Optional argument. Must be a structure with fields described as follows (see also wavout):

  • Format field (i.e. wavformat.Format) should be a string with value 'pcm' (for WAVE_FORMAT_PCM) or 'ext' (for WAVE_FORMAT_EXTENSIBLE).
  • ChannelMask field (i.e. wavformat.ChannelMask) should contain the "ChannelMask" variable (in decimal format) which prescribes the multichannel speaker allocation for WAVE_FORMAT_EXTENSIBLE. (See chnmsk2spkrlist to read more about the ChannelMask property.)
  • ValidBits field (i.e. bits.ValidBits): as described in Notes below
  • ContainerBits field (i.e. bits.ContainerBits): as described in Notes below
  • DitherMethod field (i.e. bits.DitherMethod): numerical value indicating which type of dithering method is applied before quantisation. Possible values are:
    • 0: no dither [default]
    • 1: rectangular PDF dither, with a peak-to-peak amplitude of 1*LSB
    • 2: triangular PDF dither, with a peak-to-peak amplitude of 2*LSB
    • 3: triangular PDF with first-order high-pass noise shaping
    • 4: triangular PDF with custom FIR noise shaping filter
  • DitherGain field (i.e. bits.DitherGain): gain applied to amplitude of dither [default value of 1] i.e. rectangular PDF dither has amplitude of LSB*DitherGain, and triangular PDF dither has amplitude of 2*LSB*DitherGain.
  • NoiseShapeGain field: (i.e. bits.NoiseShapeGain): gain applied to the feedback path in the case where where noise shaping is activated (i.e. for DitherMethod values greater than 2) [default value of 1]
  • NoiseShapeFIR field: (i.e. bits.NoiseShapeFIR): vector of coefficients for custom noise shaping filter (only valid for DitherMethod = 4). An arbitrary filter of any order may be specified. Default value is the following fifth order filter: [2.033 -2.165 1.959 -1.590 0.6149] taken from ref [2] p 851 (note: designed for 44.1 kHz).

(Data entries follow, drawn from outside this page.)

Lemma frame_created t sch s : frame t s (created t sch s).
Proof.
  unfold created. destruct (truthy_schema sch);
    apply frame_intro; try done; intros t' Hne; simpl;
    by rewrite lookup_insert_ne.
Qed.

Lemma frame_dropped t s : frame t s (dropped t s).
Proof.
  destruct (dropped_spec t s) as (H1 & H2 & H3 & H4 & H5 & H6 & H7).
  apply frame_intro; try done.
  - intros t' Hne. by rewrite H1, lookup_delete_ne.
  - intros t' Hne. by rewrite H2, lookup_delete_ne.
  - intros t' Hne. by rewrite H3.
  - intros p Hp _. by rewrite H7, lookup_delete_ne.
Qed.

Lemma frame_loaded t sch rows s : frame t s (loaded t sch rows s).
Proof.
  apply frame_intro; try done; intros t' Hne; unfold loaded; simpl;
    by rewrite lookup_insert_ne.
Qed.

Lemma frame_begun t rows s : frame t s (begun t rows s).
Proof.
  unfold begun. destruct (deepcopy_rows ∅ rows (heap s)).
  apply frame_intro; try done. intros t' Hne. simpl.
  by rewrite lookup_insert_ne.
Qed.

Lemma frame_rolled_back t snapshot s : frame t s (rolled_back t snapshot s).
Proof.
  apply frame_intro; try done; intros t' Hne; unfold rolled_back; simpl.
  - by rewrite lookup_insert_ne.
  - by rewrite lookup_delete_ne.
Qed.

Lemma frame_committed t s : frame t s (committed t s).
Proof.
  apply frame_intro; try done. intros t' Hne. unfold committed. simpl.
  by rewrite lookup_delete_ne.
Qed.

Lemma frame_set_heap t h s : frame t s (set_heap h s).
Proof. by repeat split. Qed.

Lemma frame_unregistered t s : frame t s (unregistered t s).
Proof.
  unfold unregistered. simpl.
  destruct (schemas (self s) !! t); apply frame_intro; try done;
    intros t' Hne; simpl; by rewrite lookup_delete_ne.
Qed.

Lemma frame_then_write t s s1 path c :
  frame t s s1 →
  path = file_path s t ∨ (∃ stamp, path = backup_path t stamp s) →
  frame t s (emit (EWrite path c) s1).
Proof.
  intros (Hf & He & Hm & Hd) Hpath. apply frame_intro; try done.
  - intros t' Hne. by apply Hm.
  - intros t' Hne. by apply Hm.
  - intros t' Hne. by apply Hm.
  - intros p Hp Hb. simpl. rewrite lookup_insert_ne; [by apply Hd|].
    intros <-. destruct Hpath as [->|[stamp ->]]; [done|by apply (Hb stamp)].
Qed.

Lemma frame_written_on {A} io t s path (a : A) after before :
  path = file_path s t ∨ (∃ stamp, path = backup_path t stamp s) →
  frame t s after → frame t s before →
  frame t s (snd (written_on io path a after before)).
Proof.
  intros Hpath Ha Hb. unfold written_on. destruct (on_write io path); simpl;
    try done.
  by apply frame_then_write.
Qed.

Lemma frame_saved t s x msg :
  frame t s x →
  frame t s (gui_saved t x) ∧
  frame t s (emit (EPrint msg) (terminal_saved t x)).
Proof.
  intros Hx. split.
  - eapply frame_trans; [exact Hx|apply frame_gui_saved].
  - eapply frame_trans; [exact Hx|].
    eapply frame_trans; [apply frame_terminal_saved|apply frame_emit_print].
Qed.

Lemma gui_run_on_frame io c s :
  fst (gui_run_on io c s) ≠ Unmodelled →
  (∀ t p, c ≠ ExportCsv t p) →
  frame (table_of c) s (snd (gui_run_on io c s)).
Proof.
  destruct c; unfold gui_run_on, returning; munfold; simpl.
  - intros _ _. apply frame_set_heap.
  - rewrite gui_create_table_on_eq.
    destruct (tables (self s) !! t); simpl; intros _ _; [apply frame_refl|].
    match goal with
    | |- frame _ _ (snd (let (_, _) := ?w in _)) =>
        assert (H : frame t s (snd w)); [|by destruct w as [[] ?]]
    end.
    apply frame_written_on; [by left| |apply frame_created].
    apply (frame_saved t s _ (MsgCreated t sch)), frame_created.
  - destruct (Gui.load_table t s) as [[[]| |] s1] eqn:Hl; simpl.
    + apply gui_load_table_ok in Hl as (sch & rows & ->). intros _ _.
      apply frame_loaded.
    + apply gui_load_table_raise in Hl as ->. intros _ _. apply frame_refl.
    + intros H. by destruct H.
  - rewrite gui_drop_table_on_eq.
    destruct (tables (self s) !! t); simpl; [|intros _ _; apply frame_refl].
    destruct (disk s !! file_path s t);
      [destruct (on_remove io (file_path s t))|]; simpl; intros _ _;
      first [apply frame_dropped|apply frame_unregistered].
  - rewrite gui_insert_on_eq.
    destruct (insert_checks t record key_column s); simpl;
      [intros _ _; apply frame_refl|].
    intros _ _.
    match goal with
    | |- frame _ _ (snd (let (_, _) := ?w in _)) =>
        assert (H : frame t s (snd w)); [|by destruct w as [[] ?]]
    end.
    apply frame_written_on; [by left| |apply frame_upd_tables].
    apply (frame_saved t s _ MsgNoData), frame_upd_tables.
  - intros _ _. apply frame_refl.
  - rewrite gui_update_on_eq.
    destruct (tables (self s) !! t); simpl; intros _ _; [|apply frame_refl].
    match goal with
    | |- frame _ _ (snd (let (_, _) := ?w in _)) =>
        assert (H : frame t s (snd w)); [|by destruct w as [[] ?]]
    end.
    apply frame_written_on; [by left| |apply frame_set_heap].
    apply (frame_saved t s _ MsgNoData), frame_set_heap.
  - rewrite gui_delete_on_eq.
    destruct (kwargs_ok conditions); [|intros _ _; apply frame_refl].
    destruct (tables (self s) !! t); simpl; intros _ _; [|apply frame_refl].
    match goal with
    | |- frame _ _ (snd (let (_, _) := ?w in _)) =>
        assert (H : frame t s (snd w)); [|by destruct w as [[] ?]]
    end.
    apply frame_written_on; [by left| |apply frame_upd_tables].
    apply (frame_saved t s _ MsgNoData), frame_upd_tables.
  - rewrite gui_backup_table_on_eq.
    destruct (tables (self s) !! t); simpl; intros _ _; [|apply frame_refl].
    match goal with
    | |- frame _ _ (snd (let (_, _) := ?w in _)) =>
        assert (H : frame t s (snd w)); [|by destruct w as [[] ?]]
    end.
    apply frame_written_on; [right; by eexists| |apply frame_refl].
    apply frame_emit_backup.
  - rewrite gui_begin_transaction_eq.
    destruct (tables (self s) !! t); simpl; intros _ _;
      [apply frame_begun|apply frame_refl].
  - rewrite gui_rollback_eq.
    destruct (_transactions (self s) !! t); simpl; intros _ _;
      [apply frame_rolled_back|apply frame_refl].
  - rewrite gui_commit_on_eq.
    destruct (_transactions (self s) !! t); simpl;
      [|intros _ _; apply frame_refl].
    destruct (tables (self s) !! t); simpl; intros _ _;
      [|apply frame_committed].
    match goal with
    | |- frame _ _ (snd (let (_, _) := ?w in _)) =>
        assert (H : frame t s (snd w)); [|by destruct w as [[] ?]]
    end.
    apply frame_written_on; [by left| |apply frame_committed].
    apply (frame_saved t s _ MsgNoData), frame_committed.
  - intros _ H. by destruct (H t csv_path).
Qed.

Lemma terminal_run_on_frame io c s :
  fst (terminal_run_on io c s) ≠ Unmodelled →
  (∀ t p, c ≠ ExportCsv t p) →
  frame (table_of c) s (snd (terminal_run_on io c s)).
Proof.
  destruct c; unfold terminal_run_on, returning; munfold; simpl.
  - intros _ _. apply frame_set_heap.
  - rewrite terminal_create_table_on_eq.
    destruct (tables (self s) !! t); simpl; intros _ _; [apply frame_refl|].
    match goal with
    | |- frame _ _ (snd (let (_, _) := ?w in _)) =>
        assert (H : frame t s (snd w)); [|by destruct w as [[] ?]]
    end.
    apply frame_written_on; [by left| |apply frame_created].
    apply (frame_saved t s _ (MsgCreated t sch)), frame_created.
  - destruct (Terminal.load_table t s) as [[[]| |] s1] eqn:Hl; simpl.
    + apply terminal_load_table_ok in Hl as (rows & ->). intros _ _.
      eapply frame_trans; [apply frame_set_heap|].
      eapply frame_trans; [apply frame_upd_tables|apply frame_emit_print].
    + apply terminal_load_table_raise in Hl as ->. intros _ _.
      apply frame_refl.
    + intros H. by destruct H.
  - rewrite terminal_drop_table_on_eq.
    destruct (tables (self s) !! t); simpl; [|intros _ _; apply frame_refl].
    destruct (disk s !! file_path s t);
      [destruct (on_remove io (file_path s t))|]; simpl; intros _ _;
      first [apply frame_unregistered
            |eapply frame_trans; [apply frame_dropped|apply frame_emit_print]].
  - rewrite terminal_insert_on_eq.
    destruct (insert_checks t record key_column s); simpl;
      [intros _ _; apply frame_refl|].
    intros _ _.
    match goal with
    | |- frame _ _ (snd (let (_, _) := ?w in _)) =>
        assert (H : frame t s (snd w)); [|by destruct w as [[] ?]]
    end.
    apply frame_written_on; [by left| |apply frame_upd_tables].
    apply (frame_saved t s _ _), frame_upd_tables.
  - rewrite terminal_select_eq. destruct (kwargs_ok conditions);
      [|intros _ _; apply frame_refl].
    destruct (tables (self s) !! t); simpl; intros _ _; apply frame_refl.
  - rewrite terminal_update_on_eq.
    destruct (tables (self s) !! t); simpl; intros _ _; [|apply frame_refl].
    match goal with
    | |- frame _ _ (snd (let (_, _) := ?w in _)) =>
        assert (H : frame t s (snd w)); [|by destruct w as [[] ?]]
    end.
    apply frame_written_on; [by left| |apply frame_set_heap].
    apply (frame_saved t s _ _), frame_set_heap.
  - rewrite terminal_delete_on_eq.
    destruct (kwargs_ok conditions); [|intros _ _; apply frame_refl].
    destruct (tables (self s) !! t); simpl; intros _ _; [|apply frame_refl].
    match goal with
    | |- frame _ _ (snd (let (_, _) := ?w in _)) =>
        assert (H : frame t s (snd w)); [|by destruct w as [[] ?]]
    end.
    apply frame_written_on; [by left| |apply frame_upd_tables].
    apply (frame_saved t s _ _), frame_upd_tables.
  - rewrite terminal_backup_table_on_eq.
    destruct (tables (self s) !! t); simpl; intros _ _; [|apply frame_refl].
    match goal with
    | |- frame _ _ (snd (let (_, _) := ?w in _)) =>
        assert (H : frame t s (snd w)); [|by destruct w as [[] ?]]
    end.
    apply frame_written_on; [right; by eexists| |apply frame_refl].
    eapply frame_trans; [apply frame_emit_backup|apply frame_emit_print].
  - rewrite terminal_begin_transaction_eq.
    destruct (tables (self s) !! t); simpl; intros _ _; [|apply frame_refl].
    eapply frame_trans; [apply frame_begun|apply frame_emit_print].
  - rewrite terminal_rollback_eq.
    destruct (_transactions (self s) !! t); simpl; intros _ _;
      [|apply frame_emit_print].
    eapply frame_trans; [apply frame_rolled_back|apply frame_emit_print].
  - rewrite terminal_commit_on_eq.
    destruct (_transactions (self s) !! t); simpl;
      [|intros _ _; apply frame_emit_print].
    destruct (tables (self s) !! t); simpl; intros _ _.
    + match goal with
      | |- frame _ _ (snd (let (_, _) := ?w in _)) =>
          assert (H : frame t s (snd w)); [|by destruct w as [[] ?]]
      end.
      apply frame_written_on; [by left| |apply frame_committed].
      apply (frame_saved t s _ _), frame_committed.
    + destruct (on_write io (file_path s t)); simpl;
        first [apply frame_committed
              |apply frame_then_write; [apply frame_committed|by left]].
  - intros _ H. by destruct (H t csv_path).
Qed.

Notes: ValidBits refers to the number of bits used in the quantisation of each sample, and ContainerBits refers to number of bits used to store each sample. ValidBits can have any value from 2 up to and including ContainerBits. Usually the value of ContainerBits is the nearest integer multiple of 8 above the value of ValidBits, but this does not need to be the case (e.g. a 2-bit quantised signal can be stored in a 32-bit container, though this would be highly wasteful in terms of disk space!)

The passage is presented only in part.